Finally you caved in to your family’s pressure. From your siblings constants reminders, to your uncles who demand to know why hujapata mtu. (why you haven’t found a suitor). When you last visited your mum, she was like; last weekend we attended Njoroge’s wedding. Njoroge was your deskmate in primary school. She went ahead to allude how beautiful the wedding was. To start with, you were unawares that Njoroge had a wedding. You have not met Njoroge since the KCPE photo session over 10 years ago. Your mum in other words, is insinuating time is running out. You dislike her for a second, you fill misjudged. You hate the world.
All this layers of perennial criticism become heavy on you. You give in. Remember you had vowed to your friends you’ll marry when you hit 30. After you’re done with your masters class. After fully servicing your car loan. Soon after buying and fencing your ka – plot somewhere in Isinya. Not that you’ll settle there, its an investment. Its courtesy of stubborn advices from your elder siblings and cousins, who are always like, mwanaume ni ka shamba. That you need to invest your money wisely before you marry. Because once in that stage, it will never be easy. Problems will include fighting for the remote, as she will insist on watching Have and Haves Not, while you wouldn’t contemplate missing out JKL interview, as Jeff hosts The Larry Madowo.
You have this lady whom you’ve dated for eight months now. And she seems she can ‘handle you’. Apart from her pestering with questions like, babes uko! and occasionally going quarantine for 2 days after prolonging time with your boys watching football. She normally expects you to be back after 2 hours only for you to add 8 more. Nevertheless, she seems like she has enough shocks to handle your erratic behaviors. She is loyal but not submissive. She picks on simple responses from you and it turns to serious arguments. However, looking at the emotional investment and challenges you two have weathered, the devil in you convinces you to propose to her. In any case, she has spoilt you with many gifts until you lost count.
You invite her for dinner one evening, and the proposal goes down well. That’s one of your few achievements with her. What you don’t know, is that she understands you are not a spontaneous man. In fact she read your mind since you conceived the thought of proposing to her. You know of these ladies who go through your phone book and go deleting potential mpango wa kandos( Your colleagues’ sisters and that charming waiter who makes you feel like a man after days of hurled words by your one week old wife). How you ended up having their phone numbers is a million dollar question she is pursuing. In fact before you know, she is stalking all your movements from Facebook to Instagram. You randomly take her phone to call somebody as your phone is without units and m-pesa is undergoing maintenance. You’ re tempted to navigate to her gallery after that phone call only to meet faces familiar to you. You’ re surprised and scared at the same time, but aren’t sure how to react lest she’ll dive over your belly to have a look at what seems to fascinate you. Your heart accelerates its beating. You try to join the dots on how you got pinned down. You’re 200% sure those faces and your wife have never met, leave alone them being friends. At least not in this planet. 2 days later it dawns on you that your wife monitors your Whatsapp’s chats and records some phone numbers for subsequent investigations.
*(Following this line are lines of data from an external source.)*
(* ===== verification/GoPath.v ===== *)
(** The part of Go's [path/filepath] (on Unix), [net] and [fmt] that the command
    line and the service manager use: lexical paths, host and port, [%q]. *)
From S2P Require Import Prelude GoStr.
Open Scope string_scope.
Open Scope wf_scope.

(** ** Definitions *)

Definition nl : ascii := "010"%char.
Definition dquote : ascii := "034"%char.

Fixpoint has_byte (c : ascii) (s : string) : bool :=
  match s with EmptyString => false | String d s' => Ascii.eqb c d || has_byte c s' end.
(** [strings.ContainsAny]. *)
Fixpoint has_any (cs s : string) : bool :=
  match s with EmptyString => false | String d s' => has_byte d cs || has_any cs s' end.

(** What is before and after the first and the last occurrence of a byte. *)
Fixpoint cut (c : ascii) (s : string) : option (string * string) :=
  match s with
  | EmptyString => None
  | String d s' =>
      if Ascii.eqb d c then Some ("", s')
      else match cut c s' with Some (a, b) => Some (String d a, b) | None => None end
  end.
Fixpoint cut_last (c : ascii) (s : string) : option (string * string) :=
  match s with
  | EmptyString => None
  | String d s' =>
      match cut_last c s' with
      | Some (a, b) => Some (String d a, b)
      | None => if Ascii.eqb d c then Some ("", s') else None
      end
  end.

(** *** [filepath] *)

Definition IsAbs (p : string) : bool := match p with String "/"%char _ => true | _ => false end.

(** The components that [Clean] keeps, the last one first. *)
Fixpoint clean_parts (rooted : bool) (parts out : list string) : list string :=
  match parts with
  | [] => out
  | p :: ps =>
      clean_parts rooted ps
        (if (p =?s "") || (p =?s ".") then out
         else if p =?s ".." then
           match out with
           | [] => if rooted then [] else [".."]
           | q :: out' => if q =?s ".." then ".." :: out else out'
           end
         else p :: out)
  end.
Definition Clean (p : string) : string :=
  let rooted := IsAbs p in
  let body := join "/" (List.rev (clean_parts rooted (split_on "/"%char p) [])) in
  if rooted then String "/" body else if body =?s "" then "." else body.

Definition Dir (p : string) : string :=
  match cut_last "/"%char p with Some (a, _) => Clean (a ++ "/") | None => "." end.
Definition Base (p : string) : string :=
  if p =?s "" then "." else
  let q := trim_slash p in
  if q =?s "" then "/" else match cut_last "/"%char q with Some (_, b) => b | None => q end.

(** [filepath.Join] of two elements. *)
Definition Join2 (a b : string) : string :=
  if a =?s "" then if b =?s "" then "" else Clean b else if b =?s "" then Clean a else Clean (a ++ "/" ++ b).

(** *** [net] *)

Definition JoinHostPort (host port : string) : string :=
  if has_byte ":" host then "[" ++ host ++ "]:" ++ port else host ++ ":" ++ port.

Definition addr_error {A} (addr msg : string) : result A := Err (if addr =?s "" then msg else "address " ++ addr ++ ": " ++ msg).
Definition SplitHostPort (hp : string) : result (string * string) :=
  match cut_last ":" hp with
  | None => addr_error hp "missing port in address"
  | Some (before, port) =>
      match hp with
      | String "["%char rest =>
          match cut "]" rest with
          | None => addr_error hp "missing ']' in address"
          | Some (host, after) =>
              if after =?s "" then addr_error hp "missing port in address"
              else if after =?s ":" ++ port then
                if has_byte "[" rest then addr_error hp "unexpected '[' in address"
                else if has_byte "]" after then addr_error hp "unexpected ']' in address"
                else Ok (host, port)
              else match after with
                   | String ":"%char _ => addr_error hp "too many colons in address"
                   | _ => addr_error hp "missing port in address"
                   end
          end
      | _ =>
          if has_byte ":" before then addr_error hp "too many colons in address"
          else if has_byte "[" hp then addr_error hp "unexpected '[' in address"
          else if has_byte "]" hp then addr_error hp "unexpected ']' in address"
          else Ok (before, port)
      end
  end.

(** *** [%q] of a text of ASCII bytes *)

Definition hex_digit (n : nat) : ascii := ascii_of_nat (if (n <? 10)%nat then 48 + n else 87 + n).
Definition quote_byte (c : ascii) : string :=
  let n := nat_of_ascii c in
  let bs := "\"%char in
  if (n =? 34)%nat || (n =? 92)%nat then String bs (String c "")
  else if (n =? 7)%nat then "\a" else if (n =? 8)%nat then "\b" else if (n =? 12)%nat then "\f"
  else if (n =? 10)%nat then "\n" else if (n =? 13)%nat then "\r" else if (n =? 9)%nat then "\t"
  else if (n =? 11)%nat then "\v"
  else if (n <? 32)%nat || (n =? 127)%nat then "\x" ++ String (hex_digit (n / 16)) (String (hex_digit (n mod 16)) "")
  else String c "".
Fixpoint quote_bytes (s : string) : string :=
  match s with EmptyString => "" | String c s' => quote_byte c ++ quote_bytes s' end.
Definition Quote (s : string) : string := String dquote (quote_bytes s ++ String dquote "").

(** ** Examples *)

Example paths_1 : (Clean "/srv//a/./b/../c/", Dir "/srv/a/", Base "/srv/a/", Dir "/srv/a", Base "/srv/a")
  = ("/srv/a/c", "/srv/a", "a", "/srv", "a").
Proof. reflexivity. Qed.
Example paths_2 : (Clean "", Clean "/..", Clean "a/../..", Clean "../x/..", Dir "a", Base "/", Base "") = (".", "/", "..", "..", ".", "/", ".").
Proof. reflexivity. Qed.
Example hosts : (SplitHostPort "[::1]:80", SplitHostPort "a:80", SplitHostPort "::1:80", SplitHostPort "a")
  = (Ok ("::1", "80"), Ok ("a", "80"), Err "address ::1:80: too many colons in address", Err "address a: missing port in address").
Proof. reflexivity. Qed.

(** ** Lemmas *)

Lemma string_app_assoc a b c : (a ++ b) ++ c = a ++ (b ++ c).
Proof. induction a as [|x a IH]; [done|]. by rewrite !append_cons, IH. Qed.
Lemma string_app_nil_r a : a ++ "" = a.
Proof. induction a as [|x a IH]; [done|]. by rewrite append_cons, IH. Qed.

Lemma has_byte_app c a b : has_byte c (a ++ b) = has_byte c a || has_byte c b.
Proof. induction a as [|d a IH]; [done|]. rewrite append_cons. cbn. by rewrite IH, orb_assoc. Qed.

Lemma has_any_byte c cs s : has_any cs s = false -> has_byte c cs = true -> has_byte c s = false.
Proof.
  intros H Hc. induction s as [|d s IH]; [done|]. cbn [has_any has_byte] in *. apply orb_false_iff in H as [H1 H2]. rewrite (IH H2), orb_false_r.
  destruct (Ascii.eqb_spec c d) as [->|]; [by rewrite Hc in H1|done].
Qed.

Lemma cut_spec c a b : has_byte c a = false -> cut c (a ++ String c b) = Some (a, b).
Proof.
  induction a as [|d a IH]; intros H; [rewrite append_nil_l; cbn; by rewrite Ascii.eqb_refl|]. rewrite append_cons. cbn in *. apply orb_false_iff in H as [H1 H2].
  rewrite Ascii.eqb_sym in H1. by rewrite H1, (IH H2).
Qed.
Lemma cut_last_none c s : has_byte c s = false -> cut_last c s = None.
Proof.
  induction s as [|d s IH]; cbn; intros H; [done|]. apply orb_false_iff in H as [H1 H2].
  rewrite (IH H2). rewrite Ascii.eqb_sym in H1. by rewrite H1.
Qed.
Lemma cut_last_spec c a b : has_byte c b = false -> cut_last c (a ++ String c b) = Some (a, b).
Proof.
  intros H. induction a as [|d a IH]; [|rewrite append_cons; cbn; by rewrite IH]. rewrite append_nil_l. cbn. by rewrite (cut_last_none _ _ H), Ascii.eqb_refl.
Qed.

(** A host and a port without brackets come back from their joined form. *)
Lemma split_join_host_port host port :
  has_any "[]" host = false -> has_any ":[]" port = false -> SplitHostPort (JoinHostPort host port) = Ok (host, port).
Proof.
  intros Hh Hp. pose proof (has_any_byte "[" _ _ Hh eq_refl) as Hl. pose proof (has_any_byte "]" _ _ Hh eq_refl) as Hr.
  pose proof (has_any_byte ":" _ _ Hp eq_refl) as Hc. pose proof (has_any_byte "[" _ _ Hp eq_refl) as Hpl.
  pose proof (has_any_byte "]" _ _ Hp eq_refl) as Hpr. unfold JoinHostPort.
  destruct (has_byte ":" host) eqn:E.
  - unfold SplitHostPort.
    replace ("[" ++ host ++ "]:" ++ port)%string with ((("[" ++ host ++ "]") ++ String ":" port)%string) by by rewrite !string_app_assoc.
    rewrite cut_last_spec by done.
    replace (("[" ++ host ++ "]") ++ String ":" port)%string with (String "[" (host ++ String "]" (String ":" port)))
      by by rewrite !string_app_assoc.
    rewrite cut_spec by done. change (":" ++ port) with (String ":" port). rewrite String.eqb_refl.
    replace (String ":" port =?s "") with false by done. rewrite !has_byte_app. cbn. by rewrite Hl, Hpl, Hpr.
  - unfold SplitHostPort. change (":" ++ port) with (String ":" port). rewrite cut_last_spec by done.
    destruct (host ++ String ":" port)%string as [|h r] eqn:F; [by destruct host|].
    assert (has_byte "[" (String h r) = false /\ has_byte "]" (String h r) = false) as [Gl Gr]
      by (rewrite <- F, !has_byte_app; cbn; by rewrite Hl, Hr, Hpl, Hpr).
    rewrite E. assert (h <> "["%char) as Hn by (intros ->; by cbn in Gl).
    assert (forall X Y : result (string * string), (match h with "["%char => X | _ => Y end) = Y) as ->.
    { intros X Y. destruct h as [[] [] [] [] [] [] [] []]; try done. }
    by rewrite Gl, Gr.
Qed.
Soon, your marriage is in shambles. This is the story. The dowry budget went over the roof after her damn uncles ‘extorted’ you. You haven’t recovered from that ordeal, of watching your hard earned money go by the wind. You decide to punish her by scrapping off the marriage plans. In retrospect you realise, your wisdom was the beginning of your downfall. This particular decision opened a can of worms. Worms that left nobody standing in that marriage. Arguments commenced from then. The chemistry vanished. The humour, the hearty laughter, and bed night stories took to their heels. You felt lonely in this so called marriage. You were in a web that held you captive. Your wife turned to a monster. A monster that was now threatening your very existence.. You had never considered throwing in the towel. But now thoughts of you running away from your wife seem palatable. Before you know, your wife drops the bombshell that the two of you need some space. That space eventually came and sealed your fate. Its one month now and you seem to savour your freedom.
Your task now is to manage the torment you’ve caused to your family….To be continued ..really!